Records follow. Pull out every line that contains "unfold".

▶ [Records supplied]
○ ○ ○ ○ ○

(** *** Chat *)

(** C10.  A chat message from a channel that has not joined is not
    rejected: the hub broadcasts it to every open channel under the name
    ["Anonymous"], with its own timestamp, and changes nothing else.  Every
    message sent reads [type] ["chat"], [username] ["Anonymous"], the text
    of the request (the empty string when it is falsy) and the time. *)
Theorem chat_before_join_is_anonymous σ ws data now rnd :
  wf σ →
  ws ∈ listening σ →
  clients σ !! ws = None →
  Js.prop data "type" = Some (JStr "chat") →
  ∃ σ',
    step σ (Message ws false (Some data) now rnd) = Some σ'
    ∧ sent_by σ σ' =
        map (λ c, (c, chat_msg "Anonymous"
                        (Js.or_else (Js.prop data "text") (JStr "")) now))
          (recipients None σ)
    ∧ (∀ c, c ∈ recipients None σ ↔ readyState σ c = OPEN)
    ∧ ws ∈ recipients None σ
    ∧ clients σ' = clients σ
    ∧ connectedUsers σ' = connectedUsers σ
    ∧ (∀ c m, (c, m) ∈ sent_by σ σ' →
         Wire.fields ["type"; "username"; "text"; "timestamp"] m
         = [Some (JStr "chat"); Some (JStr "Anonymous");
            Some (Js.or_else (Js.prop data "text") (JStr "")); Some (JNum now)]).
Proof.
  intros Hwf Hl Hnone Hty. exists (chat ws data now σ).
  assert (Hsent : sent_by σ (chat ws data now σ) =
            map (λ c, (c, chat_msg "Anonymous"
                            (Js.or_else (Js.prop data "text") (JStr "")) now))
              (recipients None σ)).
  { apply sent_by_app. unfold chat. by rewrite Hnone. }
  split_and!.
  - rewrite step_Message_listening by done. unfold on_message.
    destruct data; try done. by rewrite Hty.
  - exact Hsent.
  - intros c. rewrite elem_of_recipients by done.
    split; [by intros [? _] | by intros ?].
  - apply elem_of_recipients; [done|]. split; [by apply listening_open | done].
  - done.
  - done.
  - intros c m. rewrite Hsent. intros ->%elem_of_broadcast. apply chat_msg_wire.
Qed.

○ ○ ○ ○ ○

▶ [Output for this task]
  { apply sent_by_app. unfold chat. by rewrite Hnone. }
  - rewrite step_Message_listening by done. unfold on_message.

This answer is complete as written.